Al Mono Cohen se le ocurrió esta historia en su época de Bellas Artes, facultad platense en la que estudió, fue profe y hasta vicerrector mucho antes de que un decreto la rebautizara Facultad de Artes, a secas. La idea del rayo y la grieta en el centro de La Plata la desarrolló junto a unos alumnos: "Fue una historieta que pensé como un guión cinematográfico", recuerda Rocambole.
"Era una animación que íbamos a hacer con dos alumnos míos, junto a quienes ya habíamos hecho algunos trabajos para presentaciones de Los Redondos. Ahí salió esa historia en donde aparece ese rayo que se expande en forma de onda magnética, le da vida a indígenas y animales y provoca una la grieta como maldición", desarrolla. En efecto, en la vida real los huesos de aquellos tehuelches eran motivo de polémicas y reclamos de parte de grupos aborígenes que exigían la restitución de los restos para sepultarlos en la Patagonia bajo sus propios rituales.
La disputa comenzó en los '80 y fue larga y honda, hasta que en 2001 se sancionó la ley que obligó a los museos a restituirle a las comunidades originarias todos los huesos que tuvieran exhibidos o depositados. Los del cacique Inacayal (principal referente de aquellos doce tehuelches encerrados vivos y también muertos en el Museo de La Plata) están ahora en un mauseleo especialmente erigido a su memoria en la localidad chubutense de Tecka.
La sal no sala
Pero la historia de Rocambole y sus alumnos de Bellas Artes tiene otro elemento que también forma parte del frondoso inventario de enigmas y misterios platenses: el agua salada que, efectivamente, circula por debajo de la ciudad. Una curiosidad que desvela a biólogos, geógrafos y becarios varios. ¿Cómo aparecen esos niveles de salinidad en un lugar que está frente al Río de la Plata, rodeado de arroyos y construido encima de bañados? "La Plata está sobre un mar subterráneo", asegura el Mono. "Un mar de agua salada", agrega.

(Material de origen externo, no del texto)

(* ===== verification/TtyServer.v ===== *)
(** * Serial port sessions (src/PSS_ASIO/TTySession/TtyServer.{h,cpp})

    A session over a serial port: the receive path of a stream session and the counted output path of a
    TCP session, with a bounded send buffer and [async_write_some], which may write only a part.

    A read that is started remembers where it will put its data ([reads]); there can be more than one.
    Work given to the I/O context waits in [posted]; [in_flight] holds the writes under way. *)

From Stdlib Require Import ZArith Lia.
From S2P Require Import Prelude Define SessionBuffer SessionCalls.
From stdpp Require Import base numbers list strings.
Local Open Scope Z_scope.

Inductive posted_work :=
| PostedWrite (data : list Z)
| PostedClose (remote_ip : ClientIPInfo).

(** A write under way; [w_now] when it comes from [do_write_immediately]. *)
Record write := mkWrite { w_now : bool; w_data : list Z }.

Record CTTyServer := mkTty {
  tty_name_ : string;
  tty_port_ : Z;                            (* uint16 *)
  connect_id_ : Z;                          (* uint32 *)
  server_id_ : Z;                           (* uint32 *)
  io_bridge_connect_id_ : Z;                (* uint32 *)
  remote_ip_ : ClientIPInfo;
  local_ip_ : ClientIPInfo;
  recv_data_size_ : Z;                      (* size_t *)
  send_data_size_ : Z;                      (* size_t *)
  send_buffer_size_ : Z;                    (* size_t *)
  is_active_close_ : bool;
  recv_data_time_ : Z;
  session_recv_buffer_ : CSessionBuffer;
  session_send_buffer_ : CSessionBuffer;
  io_state_ : EM_SESSION_STATE;
  (* the environment *)
  calls : list app_call;
  reads : list (Z * Z);                     (* where to write, how much *)
  posted : list posted_work;
  in_flight : list write;
}.

Implicit Types (s : CTTyServer).

Definition call s (l : list app_call) : CTTyServer := s <| calls := calls s ++ l |>.
Definition post s (p : posted_work) : CTTyServer := s <| posted := posted s ++ [p] |>.

(** The constructor; [id] comes from the connection counter. *)
Definition CTTyServer_new (junk : nat → Z) (id max_recv_size max_send_size now : Z) : CTTyServer :=
  mkTty "" 0 id 0 0 ClientIPInfo_default ClientIPInfo_default 0 0 0 false now (Init junk max_recv_size) (Init junk max_send_size)
    SESSION_IO_LOGIC [] [] [] [].

Definition do_receive s : CTTyServer :=
  s <| reads := reads s ++ [(get_curr_write_ptr (session_recv_buffer_ s), get_buffer_size (session_recv_buffer_ s))] |>.

(** [add_serial_port]: [open_ok] says whether the port can be opened; errors of the options are ignored. *)
Definition add_serial_port s (open_ok : bool) : bool * CTTyServer :=
  if negb open_ok then
    (false, call s [FrameEvent LOGIC_LISTEN_SERVER_ERROR (server_id_ s) (m_strClientIP (local_ip_ s)) (m_u2Port (local_ip_ s))
                      CONNECT_IO_TTY])
  else (true, s).

(** [start]; [baud] is the rate the port reports, [None] when it cannot be read. *)
Definition start s (open_ok : bool) (tty_name : string) (tty_port server_id now : Z) (baud : option Z) : CTTyServer :=
  let '(ok, s) := add_serial_port s open_ok in
  if negb ok then s
  else
    let s := s <| recv_data_time_ := now |> <| server_id_ := server_id |> <| tty_name_ := tty_name |> <| tty_port_ := tty_port |> in
    match baud with
    | None => s
    | Some rate =>
        let local := (local_ip_ s) <| m_strClientIP := "tty"%string |> in
        let remote := mkClientIPInfo (tty_name_ s) (u16 rate) in
        let s := s <| local_ip_ := local |> <| remote_ip_ := remote |> in
        do_receive (call s [PacketConnect (connect_id_ s) remote local; AddThreadSession (connect_id_ s) local remote;
                            AddAccept (tty_name_ s) (tty_port_ s) CONNECT_IO_TTY])
    end.

Definition set_write_buffer s (data : list Z) : outcome CTTyServer :=
  let* b := append_send_buffer (session_send_buffer_ s) data in
  Ok (s <| session_send_buffer_ := b |>).

Definition do_write s : outcome CTTyServer :=
  let* '(data, b) := take_send_buffer (session_send_buffer_ s) in
  let s := s <| send_buffer_size_ := send_buffer_size_ s +u64 zlen data |>
             <| in_flight := in_flight s ++ [mkWrite false data] |> in
  let* b := clear_write_buffer b in
  Ok (s <| session_send_buffer_ := b |>).

Definition do_write_immediately s (data : list Z) : CTTyServer := post s (PostedWrite data).

Definition add_send_finish_size s (send_length : Z) : CTTyServer :=
  s <| send_data_size_ := send_data_size_ s +u64 send_length |>.

Definition close_immediaterly s : CTTyServer := post s (PostedClose (remote_ip_ s)).

(** The I/O context runs the oldest posted work; the port itself is never closed. *)
Definition run_posted s : outcome CTTyServer :=
  match posted s with
  | [] => Ok s
  | p :: ps =>
      let s := s <| posted := ps |> in
      match p with
      | PostedWrite data =>
          let* b := clear_write_buffer (session_send_buffer_ s) in
          Ok (s <| in_flight := in_flight s ++ [mkWrite true data] |> <| session_send_buffer_ := b |>)
      | PostedClose remote =>
          Ok (call s [PacketDisconnect (connect_id_ s); DeleteThreadSession (connect_id_ s) remote CONNECT_IO_TTY;
                      DelAccept (tty_name_ s) (tty_port_ s) CONNECT_IO_TTY])
      end
  end.

(** [send_write_fail_to_logic]: here as an ordinary message of the connection. *)
Definition send_write_fail_to_logic s (buf : list Z) (len : Z) : CTTyServer :=
  call s [AssignationMessages (connect_id_ s) [mkPacket [] (ztake len buf) LOGIC_THREAD_WRITE_IO_ERROR]].

Definition do_write_finish s (ec : bool) (buf : list Z) (len : Z) : CTTyServer :=
  if ec then
    let s := send_write_fail_to_logic s buf len in
    if is_active_close_ s then close_immediaterly s else s
  else
    let s := add_send_finish_size s len in
    if is_active_close_ s && (send_buffer_size_ s =? send_data_size_ s) then close_immediaterly s else s.

(** The completion of the oldest write after [len] bytes. *)
Definition write_completes s (ec : bool) (len : Z) : CTTyServer :=
  match in_flight s with
  | [] => s
  | w :: fl =>
      let s := s <| in_flight := fl |> in
      if w_now w then (if ec then s else add_send_finish_size s len) else do_write_finish s ec (w_data w) len
  end.
(* ===== verification/TlsClientSession.v ===== *)
(** * TLS client sessions (src/PSS_ASIO/TcpSession/TcpSSLClientSession.{h,cpp})

    A TLS connection this server opens to another one: connect, handshake, then reads and writes.  After
    the parser has been called, the handler removes as many bytes from the receive buffer as were just
    read, whatever the parser left there; and a bridge is set to the id of the sender.

    Work given to the I/O context waits in [posted]; [in_flight] holds the writes under way, [sent] all
    that were started. *)

From Stdlib Require Import ZArith Lia.
From S2P Require Import Prelude Define SessionBuffer SessionCalls.
From stdpp Require Import base numbers list strings.
Local Open Scope Z_scope.

Inductive posted_work :=
| PostedWrite (data : list Z)
| PostedClose (connect_id : Z) (remote_ip : ClientIPInfo).

(** How far the connection is. *)
Inductive link := Idle | Connecting | Handshaking | Linked.

Record CTcpSSLClientSession := mkTlsClient {
  socket_open : bool;
  packet_parse_set : bool;                  (* packet_parse_interface_ is not null *)
  server_id_ : Z;                           (* uint32 *)
  connect_id_ : Z;                          (* uint32 *)
  io_bridge_connect_id_ : Z;                (* uint32 *)
  session_recv_buffer_ : CSessionBuffer;
  session_send_buffer_ : CSessionBuffer;
  remote_ip_ : ClientIPInfo;
  local_ip_ : ClientIPInfo;
  recv_data_size_ : Z;                      (* size_t *)
  send_data_size_ : Z;                      (* size_t *)
  recv_data_time_ : Z;
  io_state_ : EM_SESSION_STATE;
  (* the environment *)
  stage : link;
  reading : bool;
  calls : list app_call;
  posted : list posted_work;
  in_flight : list (list Z);
  sent : list (list Z);
}.

Implicit Types (s : CTcpSSLClientSession).

Definition call s (l : list app_call) : CTcpSSLClientSession := s <| calls := calls s ++ l |>.
Definition post s (p : posted_work) : CTcpSSLClientSession := s <| posted := posted s ++ [p] |>.
Definition async_write s (data : list Z) : CTcpSSLClientSession :=
  s <| in_flight := in_flight s ++ [data] |> <| sent := sent s ++ [data] |>.

(** [start]: [pem_ok] says whether the certificate file can be loaded; a name that cannot be resolved
    throws. *)
Definition start (junk : nat → Z) (pem_ok resolved : bool) (io_info : CConnect_IO_Info) (now : Z) : outcome (bool * CTcpSSLClientSession) :=
  let s := mkTlsClient false false (server_id io_info) 0 0 (Init junk (recv_size io_info)) (Init junk (send_size io_info))
             ClientIPInfo_default ClientIPInfo_default 0 0 now SESSION_IO_LOGIC Idle false [] [] [] [] in
  if negb pem_ok then Ok (false, s)
  else if negb resolved then Fault
  else Ok (true, s <| socket_open := true |> <| stage := Connecting |>).

(** The completion of the connect; on success the handshake is started. *)
Definition connect_completes s (ec : bool) : CTcpSSLClientSession :=
  match stage s with
  | Connecting =>
      if ec then
        call (s <| stage := Idle |>)
          [FrameEvent LOGIC_CONNECT_SERVER_ERROR (server_id_ s) (m_strClientIP (remote_ip_ s)) (m_u2Port (remote_ip_ s)) CONNECT_IO_SSL]
      else s <| stage := Handshaking |>
  | _ => s
  end.

(** [do_read]: a full buffer posts a close to the logic thread 1; the read is started anyway. *)
Definition do_read s : CTcpSSLClientSession :=
  let s := if get_buffer_size (session_recv_buffer_ s) =? 0 then call s [PostClose 1 (connect_id_ s)] else s in
  s <| reading := true |>.

(** [handshake]: [id] comes from the connection counter, [endpoints] throws when the socket is no longer
    connected; a failed handshake is only logged. *)
Definition handshake s (ec : bool) (id now : Z) (endpoints : option (ClientIPInfo * ClientIPInfo)) : outcome CTcpSSLClientSession :=
  match stage s with
  | Handshaking =>
      if ec then Ok (s <| stage := Idle |>)
      else
        let s := s <| stage := Linked |> <| connect_id_ := id |> <| recv_data_time_ := now |> <| packet_parse_set := true |> in
        match endpoints with
        | None => Fault
        | Some (remote, local) =>
            let s := s <| remote_ip_ := remote |> <| local_ip_ := local |> in
            Ok (do_read (call s [PacketConnect id remote local; AddThreadSession id local remote]))
        end
  | _ => Ok s
  end.

Definition close s (connect_id : Z) : CTcpSSLClientSession := post s (PostedClose connect_id (remote_ip_ s)).

Definition set_write_buffer s (data : list Z) : outcome CTcpSSLClientSession :=
  let* b := append_send_buffer (session_send_buffer_ s) data in
  Ok (s <| session_send_buffer_ := b |>).

Definition do_write_immediately s (data : list Z) : CTcpSSLClientSession := post s (PostedWrite data).

Definition do_write s : outcome CTcpSSLClientSession :=
  let* '(data, b) := take_send_buffer (session_send_buffer_ s) in
  Ok (async_write (s <| session_send_buffer_ := b |>) data).

(** The I/O context runs the oldest posted work; a close calls the parser without asking whether there is
    one. *)
Definition run_posted s : outcome CTcpSSLClientSession :=
  match posted s with
  | [] => Ok s
  | p :: ps =>
      let s := s <| posted := ps |> in
      match p with
      | PostedWrite data => Ok (async_write s data)
      | PostedClose c remote =>
          if negb (packet_parse_set s) then Fault
          else Ok (call s [PacketDisconnect c; DeleteThreadSession c remote CONNECT_IO_SSL] <| socket_open := false |>)
      end
  end.

Definition add_send_finish_size s (send_length : Z) : CTcpSSLClientSession :=
  s <| send_data_size_ := send_data_size_ s +u64 send_length |>.

Definition send_write_fail_to_logic s (buf : list Z) (len : Z) : CTcpSSLClientSession :=
  call s [AssignationEvents (connect_id_ s) [mkPacket [] (ztake len buf) LOGIC_THREAD_WRITE_IO_ERROR]].

(** The completion of the oldest write. *)
Definition write_completes s (ec : bool) (len : Z) : CTcpSSLClientSession :=
  match in_flight s with
  | [] => s
  | d :: fl =>
      let s := s <| in_flight := fl |> in
      if ec then send_write_fail_to_logic s d len else add_send_finish_size s (zlen d)
  end.

(** [do_read_some] for the pending read. *)
Definition do_read_some s (ec : bool) (data : list Z) (time bridge_ret : Z) (parse : parser_call) : outcome CTcpSSLClientSession :=
  if negb (reading s) then Ok s
  else
    let s := s <| reading := false |> in
    if ec then Ok (call s [CloseSessionEvent (connect_id_ s)])
    else
      let s := s <| recv_data_size_ := recv_data_size_ s +u64 zlen data |> in
      let* '(_, b) := recv_into (session_recv_buffer_ s) data in
      let* r := receive_data (connect_id_ s) (io_state_ s) (io_bridge_connect_id_ s) (recv_data_time_ s) (recv_data_time_ s) time
                  bridge_ret parse b (zlen data) in
      let* b := match io_state_ s with SESSION_IO_BRIDGE => Ok (rs_buffer r) | SESSION_IO_LOGIC => move (rs_buffer r) (zlen data) end in
      Ok (do_read (call (s <| session_recv_buffer_ := b |> <| recv_data_time_ := rs_time r |>
                           <| io_bridge_connect_id_ := rs_bridge r |>) [rs_call r])).

(** [set_io_bridge_connect_id]: the id kept is that of the sender. *)
Definition set_io_bridge_connect_id s (from_io_connect_id to_io_connect_id : Z) : CTcpSSLClientSession :=
  if 0 <? to_io_connect_id
  then s <| io_state_ := SESSION_IO_BRIDGE |> <| io_bridge_connect_id_ := from_io_connect_id |>
  else s <| io_state_ := SESSION_IO_LOGIC |> <| io_bridge_connect_id_ := 0 |>.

"En algún momento han hecho algunas perforaciones en cercanías de La Plata y ha brotado agua salada. Por ejemplo, por la zona del aeroclub. O cuando se hicieron las excavaciones para los subsuelos en el edificio del Teatro Argentino, y en el último de ellos debieron que usas bombas para extraerla", narra el artista plástico, quien prefiere definirse como dibujante. "Por eso muchas veces imaginé esta historia en la que la ciudad se rajaba en dos y los edificios emblemáticos caían por esa grieta hacia un mar de que los devoraba todos."
La película nunca llegó a concretarse. Aunque el tiempo hizo que la realidad se acercara bastante a la ficción. Así, por ejemplo, empezó a advertirse salinidad en las aguas de las periferias de La Plata. Como en la Isla Paulino, de Berisso, o en algunas casas de Gonnet, cerca de la República de los Niños. Incluso varios habitantes del cuadrado platense rezongan porque las cañerías acumulan sarro, un rasgo característico de las ciudades costeras.
Un estudio del departamento de Geografía de la Facultad de Humanidades de la UNLP explica que hay aguas subterráneas de alta salinidad en la zona a causa de intrusiones marinas en el Cuaternario, hace 3 millones de años. Pero también hay motivos más recientes y más humanos, ninguno beneficioso para quienes acostumbran tomar agua de la canilla. Historias reales que saltan las viñetas y se vuelven parte del día a día.